Mansoor continued. “I know that that’s why the Internet was probably started and where all the technological leaps happened. I’ve read this book, Reefer Madness; it was written by the same chap who wrote Fast Food Nation—have you read it? I think you’d like it. Anyway, in this book, he talks about the porn industry, but the point is—” How the tables have turned! Mansoor thought. Just a few months ago I was being lectured by this confident, self-contained, self-possessed sandy-haired pink-lipped hero and now I’m lecturing him! Though he didn’t see it that way; he felt only that Ayub was one of those people in his life who brought out the best in him, a rock around which conversation could smoothly bend and flow—a sympathetic ear. So he went on about porn, Islam, and the battle between the two for the pneumatic soul of the Internet.

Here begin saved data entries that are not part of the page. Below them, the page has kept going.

Definition secretType : ObjectType SecretObject :=
  {| properties := λ s, (secretFile s, secretData s, secretExternal s);
     rename := λ s name objectName,
       {| secretName := name; secretFile := secretFile s; secretData := secretData s;
          secretDriver := secretDriver s; secretDriverOpts := secretDriverOpts s;
          secretTemplateDriver := secretTemplateDriver s;
          secretLabels := rotationLabels objectName (secretLabels s);
          secretExternal := secretExternal s |};
     nameOf := secretName; labelsOf := secretLabels |}.

Definition notLoaded (objectFile : string) : string :=
  "content of " +:+ objectFile +:+ " for rotation was not loaded".

Section ObjectTypes.
Context {T : Type} (kind : ObjectType T) (stackName : string) (hashLength : Z) (includePath : bool).
Implicit Types (objects : gmap string T) (order : list string).

(** The body of the loop for one object: an error, or the object and whether it changed. *)
Definition rotateObject (objectName : string) (object : T) : Result string (T * bool) :=
  let '(objectFile, fileBytes, external) := properties kind object in
  if external then Ok (object, false)
  else if bool_decide (objectFile = "") then Ok (object, false)
  else match fileBytes with
       | None => Err (notLoaded objectFile)
       | Some data =>
           let rotatedName :=
             buildRotatedObjectName stackName objectName objectFile data hashLength includePath in
           if bool_decide (objectFile = rotatedName) then Ok (object, false)
           else Ok (rename kind object rotatedName objectName, true)
       end.

Fixpoint rotateEach order objects (changed : bool) : Result string bool * gmap string T :=
  match order with
  | [] => (Ok changed, objects)
  | objectName :: order =>
      match objects !! objectName with
      | None => rotateEach order objects changed
      | Some object =>
          match rotateObject objectName object with
          | Err e => (Err e, objects)
          | Ok (object, objectChanged) =>
              rotateEach order (<[objectName := object]> objects) (objectChanged || changed)
          end
      end
  end.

“I don’t feel right taking the job,” Ayub said at the end of this conversation. “I’ve put your father in an awkward position. And also I know you’re in financial duress.”

“He needs a person he can trust,” Mansoor said. “Actually he’s been asking me to work with him, but he’s too bad-tempered and I fight back. That’s the only thing I would warn you about. Consider it short term. You should look for another job. When you mix friendship and business, sometimes both can go sour.”

It was with these thoughts raging in his head that Ayub wrote Tauqeer an impassioned e-mail from the cybercafe.



Two more days passed. Nothing. No reply. Should I go to the police? Are they trying to frame me? he wondered. Finally, disobeying orders, refusing the job, he left the Ahmeds’ residence in South Extension and went to stay in a cheap hotel in Daryaganj.

“He’s a very nice boy, your friend Ayub, very well mannered, well brought up,” Afsheen finally said—as if his niceness was more apparent when he was gone.

“Yaah, very decent chap,” Sharif said.

“I told you, you shouldn’t have offered him a job,” Mansoor said. “He’s too self-respecting.”

“That’s why he doesn’t have a job,” Sharif said. “This, let me tell you, is a problem with so many young Muslims. There’s discrimination, yes; it’s a fact of life—but at the same time there’s a lot of arrogance. Sometimes it’s better to start from a low place and then win trust and work your way up. Instead someone like your friend Ayub, he rejects things preemptively—” That word! Mansoor thought. How it had entered the lexicon! “Then he complains about this country.” That was Sharif’s proud side emerging—he was proud of having made it in a hostile environment.

“But it is very difficult to be constantly rejected,” Mansoor said. “You build a wall around yourself. Sometimes it’s a wall of arrogance.”

“Maybe, maybe,” Sharif said, not listening.

“Razia!” Afsheen said, calling the servant. “Bring the food.”